Esta quinta-feira, o suspeito ficou em prisão preventiva.

O homicida - procurado na Europa para cumprir 14 anos de cadeia, em Espanha - foi detido pela PJ pouco depois. Foi ontem presente a juiz e será hoje ouvido em primeiro interrogatório.

Depois da violenta discussão, Juan Costela saiu do prédio e, ensanguentado, dirigiu-se a um operário da construção civil, numa obra contígua ao edifício. Disse que tinha havido uma rixa entre vizinhos. "Pediu ajuda e disse-me para ligar ao INEM", referiu ontem ao CM a testemunha, que não quis ser identificada.

O homicida, natural da Corunha (Galiza), roubara o telemóvel e a carteira à vítima. Deixou os objetos, com a roupa ensanguentada, dentro de um caixote de lixo próximo da habitação.

Só na terça-feira de manhã, após o alerta de uma vizinha da vítima - que estranhou o facto de as janelas terem ficado abertas durante toda a noite naquela casa -, é que o corpo foi encontrado pelas autoridades. A patrulha da PSP foi ao local e chamou a Divisão de Investigação Criminal. Perante a suspeita de crime, foi alertada a PJ do Porto, que deteve o suspeito.

Juan Costela não tinha residência fixa nem profissão. Tinha tentado matar um jovem de 18 anos, em 2017, em Espanha - crime pelo qual já foi condenado a 14 anos. Sobre ele pendia um mandado de detenção europeu e internacional para cumprir a pena.

Foi apanhado pela Polícia Judiciária do Porto e presente ontem a um juiz, no Tribunal de Instrução Criminal do Porto, para ser identificado. 

Vítima foi vista pelos vizinhos horas antes a fazer compras
Fernando Cruz, já reformado, morava há mais de dez anos no número 687 na rua Santos Pousada, no Porto, onde foi morto.

Era conhecido na zona por ser um homem pacato, de poucas palavras, que mantinha uma relação cordial com a vizinhança. Costumava ser visto sozinho ou acompanhado pelo companheiro.

Na segunda-feira, às 15h00, horas antes do crime, foi visto a comprar bens alimentares, sozinho, numa mercearia numa via perpendicular àquela em que morava.

PJ sublinha violência do crime e cadastro do homicida galego
Juan é descrito pela PJ do Porto como um "indivíduo jovem e de forte compleição física". Em comunicado, a Judiciária sublinha o cadastro do suspeito, que "agrediu violentamente a vítima". 

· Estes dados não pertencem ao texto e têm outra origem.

(** The leaves below a changed directory. *)
Lemma changed_find_dir x sub sub' d d' (r : option (Cid * Z)) segs :
  changed x (Directory sub') d d' →
  (BTree.get x (nodes d) = Some (Directory sub) ∨ BTree.get x (nodes d) = None ∧ ∀ q, find q sub = None) →
  segs ≠ [] →
  (∀ q, find q sub' = match r with Some v => if bool_decide (q = segs) then Some v else find q sub | None => find q sub end) →
  ∀ q, find q d' = match r with Some v => if bool_decide (q = x :: segs) then Some v else find q d | None => find q d end.
Proof.
  intros Hc Hx Hne Hs q. destruct q as [|y [|z q]].
  - destruct r; [|done]. by rewrite bool_decide_eq_false_2.
  - assert (find [y] d' = find [y] d) as ->.
    { rewrite !find_single, (ch_get _ _ _ _ Hc). case_bool_decide; [subst y|done].
      destruct Hx as [-> | [-> _]]; done. }
    destruct r; [|done]. rewrite bool_decide_eq_false_2; [done|]. intros [= _ E]. done.
  - rewrite !find_cons, (ch_get _ _ _ _ Hc). destruct (decide (y = x)) as [->|Hy].
    + rewrite (bool_decide_eq_true_2 (x = x)) by done. rewrite Hs.
      assert (match BTree.get x (nodes d) with Some (Directory s) => find (z :: q) s | _ => None end = find (z :: q) sub) as ->.
      { destruct Hx as [-> | [-> H]]; [done|by rewrite H]. }
      destruct r; [|done]. repeat case_bool_decide; congruence.
    + rewrite (bool_decide_eq_false_2 (y = x)) by done. destruct r; [|done].
      rewrite (bool_decide_eq_false_2 (_ = x :: segs)); [done|]. intros [= ? _]. done.
Qed.

(** ** Identifiers of changed directories *)
Lemma ids_of_insert x e l : ids_of (BTree.insert x e l) ≡ₚ ids_of ((x, e) :: l).
Proof. unfold ids_of, subdirs. by rewrite (BTree.insert_perm x e l). Qed.
Lemma ids_of_set x sub sub' l news :
  NoDup l.*1 → BTree.get x l = Some (Directory sub) → all_ids sub' ≡ₚ news ++ all_ids sub →
  ids_of (BTree.set x (Directory sub') l) ≡ₚ news ++ ids_of l.
Proof.
  intros Hnd Hx Hs. induction l as [|[k e] l IH]; [done|]. cbn [BTree.get BTree.set] in *.
  apply NoDup_cons in Hnd as [_ Hnd]. case_bool_decide.
  - injection Hx as ->. unfold ids_of. simpl. rewrite Hs. by rewrite <-app_assoc.
  - unfold ids_of in *. destruct e as [c t|s]; simpl; [by apply IH|]. rewrite (IH Hnd Hx).
    rewrite !app_assoc. by rewrite (Permutation_app_comm (all_ids s) news).
Qed.

(** ** What an operation does to a directory

    [v] is the leaf that it puts at the end of the path, if any; the identifiers
    from [lo] on and below [hi] are new. *)
Record modified (v : option (Cid * Z)) (segs : list string) (lo hi : Z) (ret : result unit TreeBuildingFailed)
    (d d' : DirBuilder) : Prop := {
  md_wf : wf d';
  md_id : id d' = id d;
  md_parent : parent_id d' = parent_id d;
  md_ids : ∃ news, all_ids d' ≡ₚ news ++ all_ids d ∧ NoDup news ∧ ∀ j, j ∈ news → lo ≤ j < hi;
  md_names y : y ∈ (nodes d').*1 → Some y = head segs ∨ y ∈ (nodes d).*1;
  md_ret : match ret with
           | Err _ => d' = d ∧ hi = lo
           | Ok _ => ∀ q, find q d' = match v with
                                      | Some x => if bool_decide (q = segs) then Some x else find q d
                                      | None => find q d
                                      end
           end;
}.

Lemma modified_refl v segs lo e d : wf d → modified v segs lo lo (Err e) d d.
Proof. intros Hw. split; try done; [|intros y Hy; by right]. exists []. split_and!; [done|constructor|]. intros j Hj. by apply elem_of_nil in Hj. Qed.

(** The end of a path: with the next identifier [i] at hand. *)
Definition good_action (f : action) (v : option (Cid * Z)) : Prop :=
  ∀ d name i, wf d → (∀ j, j ∈ all_ids d → j < i) →
  ∃ ret d' ni, f d name (Some i) = Done (ret, d', ni) ∧
    modified v [name] i (match ni with None => i + 1 | Some _ => i end) ret d d'.

Lemma fresh_child d i : wf d → (∀ j, j ∈ all_ids d → j < i) → id d < i.
Proof. intros _ H. apply H. rewrite all_ids_eq. by left. Qed.

(** Below an existing directory. *)
Lemma modified_set v x segs lo hi ret d sub sub' :
  wf d → segs ≠ [] → (∀ y, head segs = Some y → segment_ok y) → BTree.get x (nodes d) = Some (Directory sub) →
  modified v segs lo hi ret sub sub' →
  modified v (x :: segs) lo hi ret d (with_nodes (BTree.set x (Directory sub') (nodes d)) d).
Proof.
  intros Hw Hne Hhd Hx Hm. pose proof Hw as [Hnd Hch]%wf_eq.
  pose proof (set_changed x (Directory sub') d ltac:(by rewrite Hx) Hnd) as Hc.
  assert (child_ok (id d) sub) as (Hp & Hn & _) by (apply (Hch x); by apply BTree.get_Some).
  split; try done.
  - apply (changed_wf _ _ _ _ Hw Hc). split_and!; [by rewrite (md_parent _ _ _ _ _ _ _ Hm)| |apply Hm].
    apply Forall_forall. intros y [Hy|Hy]%(md_names _ _ _ _ _ _ _ Hm); [by apply Hhd|by eapply Forall_forall in Hn].
  - destruct (md_ids _ _ _ _ _ _ _ Hm) as (news & Hs & Hnews). exists news. split; [|done].
    rewrite !all_ids_eq. simpl. rewrite (ids_of_set x sub sub' (nodes d) news Hnd Hx Hs).
    by rewrite Permutation_middle.
  - intros y [->|Hy]%(ch_names _ _ _ _ Hc); auto.
  - pose proof (md_ret _ _ _ _ _ _ _ Hm) as Hret. destruct ret as [u|e].
    + apply (changed_find_dir x sub sub' d _ v segs Hc); auto.
    + destruct Hret as [-> ->]. split; [|done]. destruct d as [n m p i]. unfold with_nodes. simpl in *. f_equal.
      clear -Hx. induction n as [|[k e'] n IH]; simpl in *; [done|]. case_bool_decide; [congruence|]. by rewrite IH.
Qed.

(** Below a new directory. *)
Lemma modified_insert v x segs i hi u d sub' :
  wf d → segs ≠ [] → (∀ y, head segs = Some y → segment_ok y) → BTree.get x (nodes d) = None → i < hi →
  modified v segs (i + 1) hi (Ok u) (mkDir [] Metadata_default (Some (id d)) i) sub' →
  modified v (x :: segs) i hi (Ok u) d (with_nodes (BTree.insert x (Directory sub') (nodes d)) d).
Proof.
  intros Hw Hne Hhd Hx Hi Hm. pose proof Hw as [Hnd Hch]%wf_eq.
  pose proof (insert_changed x (Directory sub') d Hx Hnd) as Hc. split; try done.
  - apply (changed_wf _ _ _ _ Hw Hc). split_and!; [by rewrite (md_parent _ _ _ _ _ _ _ Hm)| |apply Hm].
    apply Forall_forall. intros y [Hy|Hy]%(md_names _ _ _ _ _ _ _ Hm); [by apply Hhd|by apply elem_of_nil in Hy].
  - destruct (md_ids _ _ _ _ _ _ _ Hm) as (news & Hs & Hnews & Hr). exists (news ++ [i]). split_and!.
    + rewrite !all_ids_eq. simpl. rewrite ids_of_insert. unfold ids_of at 1. simpl. rewrite Hs. simpl.
      apply Permutation_middle.
    + apply NoDup_app. split_and!; [done| |apply NoDup_singleton]. intros j Hj%Hr ->%list_elem_of_singleton. lia.
    + intros j [Hj%Hr|Hj%list_elem_of_singleton]%elem_of_app; lia.
  - intros y [->|Hy]%(ch_names _ _ _ _ Hc); auto.
  - pose proof (md_ret _ _ _ _ _ _ _ Hm) as Hret. simpl in Hret.
    apply (changed_find_dir x (mkDir [] Metadata_default (Some (id d)) i) sub' d _ v segs Hc); auto.
    right. split; [done|]. intros q. apply find_empty.
Qed.

(** A directory that was just created takes the whole rest of the path. *)
Lemma modify_new wrap full_path f v depth segs : good_action f v →
  (∀ d name i, nodes d = [] → id d ≠ i → ∃ u d' ni, f d name (Some i) = Done (Ok u, d', ni)) →
  segs ≠ [] → Forall segment_ok segs → depth ≠ 0%nat → ∀ p i c, p < i → i < c → c + Z.of_nat (length segs) ≤ usize_max → 0 ≤ i →
  ∃ u d' c', modify_in wrap full_path f depth segs (mkDir [] Metadata_default (Some p) i) c = Done (Ok u, d', c') ∧
    c ≤ c' ≤ c + Z.of_nat (length segs) ∧
    modified v segs c c' (Ok u) (mkDir [] Metadata_default (Some p) i) d'.
Proof.
  intros Hf Hnew. revert depth. induction segs as [|x segs IH]; intros depth Hne Hs Hd p i c Hp Hi Hc H0; [done|].
  apply Forall_cons in Hs as [[Hx Hxs] Hs]. cbn [modify_in nodes id].
  rewrite (bool_decide_eq_false_2 (x = EmptyString)) by done. rewrite (bool_decide_eq_false_2 (depth = 0%nat)) by done.
  cbn [andb negb]. set (d := mkDir [] Metadata_default (Some p) i).
  assert (wf d) as Hw by (apply wf_eq; split; [constructor|]; intros k sub H; by apply elem_of_nil in H).
  assert (∀ j, j ∈ all_ids d → j < c) as Hlt by (intros j ->%list_elem_of_singleton; done).
  case_bool_decide as Hlast.
  - subst segs. destruct (Hnew d x c eq_refl ltac:(simpl; lia)) as (u & d' & ni & E). destruct (Hf d x c Hw Hlt) as (ret & d2 & ni2 & E2 & Hm).
    rewrite E in E2. injection E2 as <- <- <-. rewrite E. cbn [mbind outcome_bind length] in *. destruct ni as [n|].
    + eexists _, _, c. split; [done|]. split; [lia|done].
    + unfold u64_add. rewrite checked_ok by lia. cbn [mbind outcome_bind]. eexists _, _, (c + 1). split; [done|]. split; [lia|done].
  - cbn [BTree.get length] in *. unfold u64_add, new. rewrite checked_ok by lia. cbn [mbind outcome_bind].
    rewrite bool_decide_eq_false_2 by lia. cbn [mbind outcome_bind].
    destruct (IH (S depth) Hlast Hs ltac:(lia) i c (c + 1)) as (u & sub' & c' & -> & Hc' & Hm); [lia..|].
    cbn [mbind outcome_bind]. eexists _, _, c'. split; [done|]. split; [lia|].
    apply (modified_insert v x segs c c' u d sub' Hw Hlast); [|done|lia|done].
    intros y Hy. destruct segs; simplify_eq/=. by apply Forall_cons in Hs as [? _].
Qed.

Refere que, apesar de o crime ter sido cometido na segunda-feira à tarde, "os factos apenas chegaram ao conhecimento das autoridades com a descoberta do cadáver, na manhã de terça-feira".

PORMENORES 
Cadáver removido
Fernando Cruz era natural de Gondomar, mas morava no Porto há vários anos. O cadáver só foi removido às 14h30 de terça-feira, após uma manhã de diligências dos inspetores da PJ do Porto.

Funeral sem data
O corpo da vítima foi transportado para o Instituto de Medicina Legal do Porto, para ser autopsiado. Ontem à noite, ainda não era conhecida a data do funeral, que será em Gondomar.

Vítima terminara relação
Fernando Cruz terminara uma relação longa pouco antes de começar o namoro com Juan.